Making good on his campaign promise to ban Muslims from entering the US, President Donald Trump signed an executive order on Friday entitled "Protection of the Nation from Foreign Terrorist Entry into the United States" banning admission of refugees from seven predominantly Muslim countries: Iraq, Syria, Iran, Yemen, Sudan, Libya, and Somalia. People from these countries are trying to escape conflict and chaos caused by Western nations - US-led invasion and occupation of Iraq, proxy war in Syria, military intervention in Libya, and support for the Saudi-led Arab coalition bombing Yemen. Trump unwittingly acknowledged that fact when he said "we want to ensure that we are not admitting into our country the very threats our soldiers are fighting overseas." Fairness demands that the US and its allies take some responsibility for their actions by providing asylum to the innocent victims of their adventures in the Muslim world.

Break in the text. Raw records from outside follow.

(* ===== verification/SshGw.v ===== *)
(** * The SSH gateway ([sshgw/sshgw.go])

    Signing short-lived user certificates, deciding who may connect, and the requests
    of a session. A public key is its wire encoding; the SSH library's parser of
    authorized keys, its signatures and the bytes a certificate signs are arguments.
    Loading the keys from files and the transport are not modelled. *)
From S2P Require Import Prelude GoStrings GoPath GoNum GoNet GoCrypto SecretBox Types Gateway Store NetMgr Controllers Pool Runtime.
From Stdlib Require Import String Ascii.

Open Scope string_scope.
Open Scope Z_scope.

Record Certificate := mkCert {
  Cert_Key : string;
  Cert_Serial : Z;
  Cert_Type : Z;
  Cert_KeyId : string;
  Cert_ValidAfter : Z;
  Cert_ValidBefore : Z;
  Cert_ValidPrincipals : list string;
  Cert_SignatureKey : string;
  Cert_Signature : string
}.

(** What a client offers: a bare key or a certificate. *)
Inductive OfferedKey := BareKey (k : string) | CertKey (c : Certificate).

Definition UserCert : Z := 1.
Definition HostCert : Z := 2.

Definition ns_per_s : Z := 10 ^ 9.
(** [t.Unix()] of a time in nanoseconds. *)
Definition unix_s (t : Z) : Z := t / ns_per_s.

Section Gateway.
Context (public : string -> string) (sign : string -> string -> string) (to_sign : Certificate -> string)
        (ParseAuthorizedKey : string -> result string string).

Record Gateway := mkGateway { g_caKey : string; g_hostKey : string }.

Definition signedByCA (g : Gateway) (cert : Certificate) : bool := Cert_SignatureKey cert ==? public (g_caKey g).

(** [authorizeCert]: the permission names the user of the connection. *)
Definition authorizeCert (g : Gateway) (user : string) (now : Z) (key : OfferedKey) : result string (list (string * string)) :=
  match key with
  | BareKey _ => Err "public key not a certificate"
  | CertKey cert =>
      if (Cert_SignatureKey cert !=? public (g_hostKey g)) && negb (signedByCA g cert) then
        Err "certificate not signed by gateway CA"
      else
        let t := u64 (unix_s now) in
        if (Cert_ValidBefore cert <? t) || (t <? Cert_ValidAfter cert) then Err "certificate expired or not yet valid"
        else Ok [("vm", user)]
  end.

(** [cert.SignCert]: the authority's key and its signature are filled in. *)
Definition SignCert (authority : string) (c : Certificate) : Certificate :=
  let c := mkCert (Cert_Key c) (Cert_Serial c) (Cert_Type c) (Cert_KeyId c) (Cert_ValidAfter c) (Cert_ValidBefore c)
             (Cert_ValidPrincipals c) (public authority) "" in
  mkCert (Cert_Key c) (Cert_Serial c) (Cert_Type c) (Cert_KeyId c) (Cert_ValidAfter c) (Cert_ValidBefore c)
    (Cert_ValidPrincipals c) (Cert_SignatureKey c) (sign authority (to_sign c)).

Definition SignCertificate (g : Gateway) (pubKey vmID : string) (now : Z) : result string Certificate :=
  match ParseAuthorizedKey pubKey with
  | Err e => Err ("parse public key: " ++ e)
  | Ok parsed =>
      let cert := {| Cert_Key := parsed; Cert_Serial := u64 now; Cert_Type := UserCert; Cert_KeyId := vmID;
                     Cert_ValidAfter := u64 (unix_s (now - 60 * ns_per_s));
                     Cert_ValidBefore := u64 (unix_s (now + 600 * ns_per_s));
                     Cert_ValidPrincipals := [vmID]; Cert_SignatureKey := public (g_caKey g); Cert_Signature := "" |} in
      Ok (SignCert (g_hostKey g) cert)
  end.

(** A session channel: the replies to its requests and the commands run, in order;
    [exec] is the bridge into the guest, if there is one. *)
Definition session (exec : option (string -> list string -> string * option string)) (user : string) (reqs : list string)
    : list (string * bool) * list (string * (string * option string)) :=
  (map (fun t => (t, bool_decide (t ∈ ["shell"; "exec"; "pty-req"]))) reqs,
   match exec with
   | None => []
   | Some run => map (fun _ => (user, run user [])) (base.filter (fun t => t = "shell") reqs)
   end).

(** [handleConn] on one channel: only sessions are accepted. *)
Definition handleChannel (exec : option (string -> list string -> string * option string)) (user channelType : string) (reqs : list string)
    : option (list (string * bool) * list (string * (string * option string))) :=
  if channelType !=? "session" then None else Some (session exec user reqs).

(** ** Who gets in *)

(** The decision, in full: a certificate that names the gateway's host or CA key as its
    signer, within its validity. *)
Lemma authorizeCert_iff g user now key perms :
  authorizeCert g user now key = Ok perms <->
  exists c, key = CertKey c /\ perms = [("vm", user)]
    /\ (Cert_SignatureKey c = public (g_hostKey g) \/ Cert_SignatureKey c = public (g_caKey g))
    /\ Cert_ValidAfter c <= u64 (unix_s now) <= Cert_ValidBefore c.
Proof.
  destruct key as [k|c]; cbn [authorizeCert]; [split; [done|by intros (? & ? & _)]|].
  unfold signedByCA. destruct (_ && _) eqn:Es.
  - split; [done|]. intros (c' & [= <-] & _ & Hk & _). apply andb_true_iff in Es as [H1 H2].
    apply negb_true_iff, bool_decide_eq_false in H1, H2. by destruct Hk.
  - destruct (_ || _) eqn:Et.
    + split; [done|]. intros (c' & [= <-] & _ & _ & Ht). apply orb_true_iff in Et. rewrite !Z.ltb_lt in Et. lia.
    + apply orb_false_iff in Et. rewrite !Z.ltb_ge in Et. split.
      * intros [= <-]. exists c. split_and!; [done|done| |lia|lia]. apply andb_false_iff in Es.
        rewrite !negb_false_iff, !bool_decide_eq_true in Es. done.
      * by intros (c' & [= <-] & -> & _).
Qed.

Lemma unix_shift now k : unix_s (now + k * ns_per_s) = unix_s now + k.
Proof. apply Z.div_add. done. Qed.

(** C28: A certificate signed for a caller lets them in from one minute before its issue to
    ten minutes after, and at no other time; the certificate carries the caller's key
    and the VM's name, and an unreadable key gets none. *)
Theorem SignCertificate_authorizes g pubKey vmID t :
  60 * ns_per_s <= t < 2 ^ 62 ->
  match ParseAuthorizedKey pubKey with
  | Err _ => is_ok (SignCertificate g pubKey vmID t) = false
  | Ok k => exists c, SignCertificate g pubKey vmID t = Ok c
      /\ Cert_Key c = k /\ Cert_KeyId c = vmID /\ Cert_ValidPrincipals c = [vmID] /\ Cert_Type c = UserCert
      /\ Cert_Signature c = sign (g_hostKey g) (to_sign (mkCert k (Cert_Serial c) UserCert vmID (Cert_ValidAfter c)
           (Cert_ValidBefore c) [vmID] (public (g_hostKey g)) ""))
      /\ forall user now, 0 <= now < 2 ^ 62 ->
           is_ok (authorizeCert g user now (CertKey c)) = true <-> unix_s t - 60 <= unix_s now <= unix_s t + 600
  end.
Proof.
  intros Ht. unfold SignCertificate. destruct (ParseAuthorizedKey pubKey) as [k|e]; [|done].
  eexists. split; [done|]. cbn [SignCert Cert_Key Cert_KeyId Cert_ValidPrincipals Cert_Type Cert_Serial Cert_ValidAfter Cert_ValidBefore Cert_Signature].
  split_and!; try done. intros user now Hnow.
  replace (t - 60 * ns_per_s) with (t + (-60) * ns_per_s) by lia. rewrite !unix_shift.
  assert (H62 : forall x, 0 <= x < 2 ^ 62 -> 0 <= unix_s x < 2 ^ 62 / ns_per_s + 1).
  { intros x Hx. unfold unix_s. split; [apply Z.div_pos; [lia|done]|]. apply Z.lt_succ_r, Z.div_le_mono; [done|lia]. }
  assert (60 <= unix_s t) by (unfold unix_s; apply Z.div_le_lower_bound; [done|lia]).
  assert (Ht' : 0 <= t < 2 ^ 62) by (unfold ns_per_s in *; lia).
  pose proof (H62 t Ht') as Hu. pose proof (H62 now Hnow) as Hn.
  assert (2 ^ 62 / ns_per_s + 1 + 600 < 2 ^ 64) by by vm_compute.
  rewrite !u64_id by lia. destruct (authorizeCert _ _ _ _) as [perms|e] eqn:E; cbn [is_ok].
  - apply authorizeCert_iff in E as (c & [= <-] & _ & _ & Hv).
    cbn [Cert_ValidAfter Cert_ValidBefore SignCert] in Hv. rewrite !u64_id in Hv by lia. lia.
  - split; [done|]. intros Hw. exfalso.
    match type of E with authorizeCert _ _ _ (CertKey ?c) = _ => assert (Hok : authorizeCert g user now (CertKey c) = Ok [("vm", user)]) end.
    { apply authorizeCert_iff. eexists. split_and!; [done|done|by left| |];
        cbn [Cert_ValidAfter Cert_ValidBefore SignCert]; rewrite !u64_id by lia; lia. }
    congruence.
Qed.

(** The signature itself is never looked at, nor the principals, nor the kind of
    certificate: naming the gateway's public key as the signer is enough, and the VM is
    whatever user name the client gives. *)
Lemma forged_certificate_accepted g user now k sig :
  0 <= now < 2 ^ 62 ->
  authorizeCert g user now
    (CertKey (mkCert k 0 HostCert "" 0 (2 ^ 64 - 1) [] (public (g_hostKey g)) sig)) = Ok [("vm", user)].
Proof.
  intros Hn. apply authorizeCert_iff. eexists. split_and!; [done|done|by left| |]; cbn [Cert_ValidAfter Cert_ValidBefore].
  - apply u64_range.
  - pose proof (u64_range (unix_s now)). lia.
Qed.

(** A certificate issued for one VM opens a session on any other. *)
Lemma certificate_opens_any_vm g c user user' now : is_ok (authorizeCert g user now (CertKey c)) = is_ok (authorizeCert g user' now (CertKey c)).
Proof. cbn [authorizeCert]. destruct (_ && _); [done|]. by destruct (_ || _). Qed.

(** The CA key signs nothing: certificates name the host key. *)
Lemma ca_key_unused g pubKey vmID t c : SignCertificate g pubKey vmID t = Ok c -> Cert_SignatureKey c = public (g_hostKey g).
Proof. unfold SignCertificate. destruct (ParseAuthorizedKey pubKey); [|done]. by intros [= <-]. Qed.
End Gateway.

(** A shell is bridged with no command, which the VM manager refuses: it never runs. *)
Lemma shell_never_runs m agents nano user :
  session (Some (fun vm argv => VMManager_Exec m agents nano vm argv None)) user ["pty-req"; "shell"]
  = ([("pty-req", true); ("shell", true)], [(user, ("", Some "exec: no command given"))]).
Proof. done. Qed.

(** An exec request is acknowledged and nothing runs. *)
Lemma exec_ignored run user : session (Some run) user ["exec"] = ([("exec", true)], []).
Proof. done. Qed.

Definition toy_sign (k m : string) : string := k ++ ":" ++ m.

Lemma SignCertificate_authorizes_witness :
  let g := mkGateway "ca" "host" in
  exists c, SignCertificate (fun k => "pub-" ++ k) toy_sign Cert_KeyId (fun s => Ok s) g "ssh-ed25519 AAAA" "vm-1" (1000 * ns_per_s) = Ok c
    /\ is_ok (authorizeCert (fun k => "pub-" ++ k) g "vm-1" (1500 * ns_per_s) (CertKey c)) = true.
Proof.
  destruct (SignCertificate_authorizes (fun k => "pub-" ++ k) toy_sign Cert_KeyId (fun s => Ok s) (mkGateway "ca" "host")
    "ssh-ed25519 AAAA" "vm-1" (1000 * ns_per_s)) as (c & Hc & _ & _ & _ & _ & _ & Ha).
  - unfold ns_per_s. lia.
  - exists c. split; [done|]. apply Ha; vm_compute; split; discriminate || reflexivity.
Defined.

Trump's executive order, without a doubt, is based on blatant bigotry. It exempts Syrian Christians from applying for refugee status. In an interview recorded before signing the anti-Muslim discriminatory order, he told the Christian Broadcast Network that he is going to help the Christian Syrians. As usual, disregarding the need to cite evidence for preferring Christian refugees over Muslim refugees he claimed that the previous administration sympathised with Muslims saying "...if you were a Muslim you could come in, but if you were a Christian, it was almost impossible ... I thought that it was very, very unfair so we are going to help them." The reality though is very different. As noted by the Pew Research Centre, the US admitted almost as many Christian refugees (37,521) as Muslim refugees (38,901) during the 2016 fiscal year-this despite the fact that Syria is a Muslim majority country. While making a case for Christian migrants, the US President also seemed to question the loyalty of his country's Muslim citizens when he averred "we only want to admit those into our country who will support our country and love deeply our people." No wonder the Council on American-Islamic relations has promised to file a law suit challenging Trump's discriminatory order. The America Liberties Union too has issued a statement pointing out that "identifying specific countries with Muslim majorities and carving out exceptions for minority religions flies in the face of the constitutional principle that bans the government from either favouring or discriminating against particular religions."

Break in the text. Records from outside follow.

Definition handleUploadCustomImage {F} (apply : fsop -> F -> F * option string) (lstat : F -> string -> result string FileInfo)
    (dir : string) (form : result string UploadForm) (id : string) (now : Z) (d : Disk F) (rows : list ImageRow) : Disk F * list ImageRow * Resp :=
  if dir ==? "" then (d, rows, writeError 400 "custom images dir not configured")
  else match form with
       | Err e => (d, rows, writeError 400 ("multipart parse: " ++ e))
       | Ok f =>
           let name := Base (trim_space (uf_name f)) in
           if (name ==? "") || (name ==? ".") || (name ==? "/") then (d, rows, writeError 400 "name is required")
           else match uf_file f with
                | None => (d, rows, writeError 400 "file (zip) is required")
                | Some file =>
                    let dest := Join [dir; name] in
                    match do_op apply (OMkdirAll dest) d with
                    | (d, Some e) => (d, rows, writeError 500 ("mkdir: " ++ e))
                    | (d, None) =>
                        match file with
                        | Err e => (d, rows, writeError 400 ("unzip: " ++ e))
                        | Ok entries =>
                            let d := unzipTo apply entries dest d in
                            let rootfs := Join [dest; "rootfs.ext4"] in
                            let kernel := Join [dest; "vmlinux"] in
                            let '(report, err) := ValidateArtifacts (lstat (d_fs d)) rootfs kernel in
                            match err with
                            | Some _ => (d, rows, writeError 400 ("invalid microVM artifacts: " ++ Rep_Error report))
                            | None =>
                                let gi := {| GI_ID := id; GI_Name := name; GI_Image := "custom://" ++ name; GI_Description := "";
                                             GI_VCPUs := positive_or (uf_vcpus f) 1; GI_MemMiB := positive_or (uf_mem f) 256;
                                             GI_Ports := []; GI_Env := ∅; GI_Tags := []; GI_Logo := ""; GI_Version := "";
                                             GI_Kind := "custom"; GI_Rootfs := rootfs; GI_Kernel := kernel;
                                             GI_Architecture := Rep_Architecture report; GI_RootfsSHA256 := Rep_RootfsSHA256 report;
                                             GI_KernelSHA256 := Rep_KernelSHA256 report; GI_Status := Rep_Status report;
                                             GI_ValidatedAt := Some now; GI_CreatedAt := now |} in
                                (d, PutGoldenImage gi rows, writeJSON 201 (JObj [("id", JStr id); ("image", JStr (GI_Image gi))]))
                            end
                        end
                    end
                end
       end.
(** ** What the handlers do not check *)

(** A rule, alert or redirect is found by its key alone: the project of the route plays
    no part, so one project's caller patches or deletes another's. *)
Lemma rule_of_another_project :
  let r := mkFirewallRule "r0" "victim" "ingress" "deny" "tcp" "" "0.0.0.0/0" 1 true 0 in
  (handleDeleteFirewallRule "r0" [r]).1 = []
  /\ FR_Active <$> (handlePatchFirewallRule any_id ["victim"] "r0" (Ok (mkRulePatch "" (Some false) 0)) [r]).1 = [false].
Proof. vm_compute. done. Qed.

(** The identifiers of bulk redirects are the caller's: naming another project's
    redirect rewrites it in place. *)
Lemma bulk_redirect_crosses_projects :
  (handleBulkRedirects any_id ["a"; "b"] "b" ["n"] (Ok [mkRedirect "r" "b" "/" "https://evil" true 0]) [mkRedirect "r" "a" "/" "/home" false 0]).1
  = [mkRedirect "r" "a" "/" "https://evil" true 0].
Proof. vm_compute. reflexivity. Qed.

(** A hook made without a list of events is answered with 201 and not stored. *)
Lemma hook_without_events_lost :
  handleCreateHook any_id ["p"] "p" "h" 0 (Ok (mkHookReq "n" "https://x" None)) [] = ([], Body Hook 201 (mkHook "h" "p" "n" "https://x" [] true 0)).
Proof. vm_compute. reflexivity. Qed.

(** An environment made under a taken name is answered with a key that is not stored. *)
Lemma environment_key_lost :
  let e0 := mkEnvironment "e0" "p" "staging" "main" "" "" 0 in
  let '(l, a) := handleCreateEnvironment any_id ["p"] "p" "e1" 5 (Ok (mkEnvReq "" "dev" "" "")) [e0] in
  a = Body Environment 201 (mkEnvironment "e1" "p" "staging" "dev" "" "" 5) /\ Ev_ID <$> l = ["e0"].
Proof. vm_compute. done. Qed.

(** A threshold or a priority cannot be set to zero. *)
Lemma zero_is_ignored :
  (handlePatchFirewallRule any_id ["p"] "r" (Ok (mkRulePatch "" None 0)) [mkFirewallRule "r" "p" "" "deny" "" "" "" 9 true 0]).1
  = [mkFirewallRule "r" "p" "" "deny" "" "" "" 9 true 0].
Proof. vm_compute. reflexivity. Qed.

This and some of the other controversial executive orders and actions are a prelude to deeply divisive changes the Trump administration is to bring to public policy. For now, President of the United States has amply demonstrated he is no different from narrow-minded religious chauvinists elsewhere in the world. The present ban, coming as it does in the wake of Western military interventions in Muslim counties that have claimed hundreds of thousands of lives and rendered millions homeless, will only exacerbate tensions and provide a propaganda boost to religious extremists on the other side.